Smedemark-Margulies, Niklas, Wang, Ye, Koike-Akino, Toshiaki, Erdogmus, Deniz

arXiv.org Machine Learning 

We provide a regularization framework for subject transfer learning in which we seek to train an encoder and classifier to minimize classification loss, subject to a penalty measuring independence between the latent representation and the subject label. We introduce three notions of independence and corresponding penalty terms using mutual information or divergence as a proxy for independence. For each penalty term, we provide several concrete estimation algorithms, using analytic methods as well as neural critic functions. We provide a hands-off strategy for applying this diverse family of regularization algorithms to a new dataset, which we call "AutoTransfer". We evaluate the performance of these individual regularization strategies and our AutoTransfer method on EEG, EMG, and ECoG datasets, showing that these approaches can improve subject transfer learning for challenging real-world datasets. In this work, we investigate methods for transfer learning in the classification of biosignals data.

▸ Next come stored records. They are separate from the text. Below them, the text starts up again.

Definition sigaction (signum : Z) (act : option sigaction_t) (wants_old : bool) : SM (Z * sigaction_t) :=
  if negb (resolved p "sigaction") then _ ← modify (set_errno ENOSYS); mret (-1, default_action)
  else if negb (enabled_for_process p) then real_sigaction signum act
  else
    hidden ← query_hidden signum;
    match act with
    | None =>
        if hidden && wants_old then mret (0, default_action) else real_sigaction signum None
    | Some _ =>
        prepared ← peak_signal_policy_prepare_reserved_signal_for_user p signum "sigaction";
        if negb prepared then mret (-1, default_action) else real_sigaction signum act
    end.

(** [None] is [SIG_ERR]. *)
Definition real_signal (signum : Z) (h : option handler) : SM (option handler) :=
  match h with
  | None => _ ← modify (set_errno EINVAL); mret None
  | Some h =>
      r ← real_sigaction signum (Some (mkAction h SA_RESTART (sigaddset sigemptyset signum)));
      mret (if r.1 =? 0 then Some (sa_handler r.2) else None)
  end.

Definition signal (signum : Z) (h : option handler) : SM (option handler) :=
  if negb (resolved p "signal") then _ ← modify (set_errno ENOSYS); mret None
  else if negb (enabled_for_process p) then real_signal signum h
  else
    prepared ← peak_signal_policy_prepare_reserved_signal_for_user p signum "signal";
    if negb prepared then mret None else real_signal signum h.

(** ** The shape of the other wrappers *)

(** A symbol that is not found is [ENOSYS]; a process without a profile is left
    alone; a refused preparation is the call's error. *)
Definition wrapper (fn : string) (unresolved refused : Z) (prepare : SM bool) (real : SM Z) : SM Z :=
  if negb (resolved p fn) then _ ← modify (set_errno ENOSYS); mret unresolved
  else if negb (enabled_for_process p) then real
  else
    prepared ← prepare;
    if negb prepared then mret refused else real.

(** A call whose effect is outside the state. *)
Definition native (fn : string) : SM Z := fun w =>
  let '(rc, e) := outcome p fn w in Some (rc, set_errno e w).

Definition blocks (h : how) : bool := match h with SIG_BLOCK | SIG_SETMASK => true | _ => false end.

Definition pthread_sigmask (h : how) (set : option sigset) : SM Z :=
  wrapper "pthread_sigmask" ENOSYS EINVAL
    (if blocks h then peak_signal_policy_prepare_reserved_set_for_user p set "pthread_sigmask" else mret true)
    (real_sigmask p h set).

Definition real_sigprocmask (h : how) (set : option sigset) : SM Z :=
  rc ← real_sigmask p h set;
  if rc =? 0 then mret 0 else _ ← modify (set_errno rc); mret (-1).

Definition sigprocmask (h : how) (set : option sigset) : SM Z :=
  wrapper "sigprocmask" (-1) (-1)
    (if blocks h then peak_signal_policy_prepare_reserved_set_for_user p set "sigprocmask" else mret true)
    (real_sigprocmask h set).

Previous work has established the difficulty of transfer learning for biosignals and even the issue of so-called "negative transfer", in which naive attempts to combine datasets from multiple subjects or sessions can paradoxically decrease model performance, due to differences in response statistics [1, 2]. We address the problem of subject transfer by training models to be invariant to changes in a nuisance variable representing subject identifier.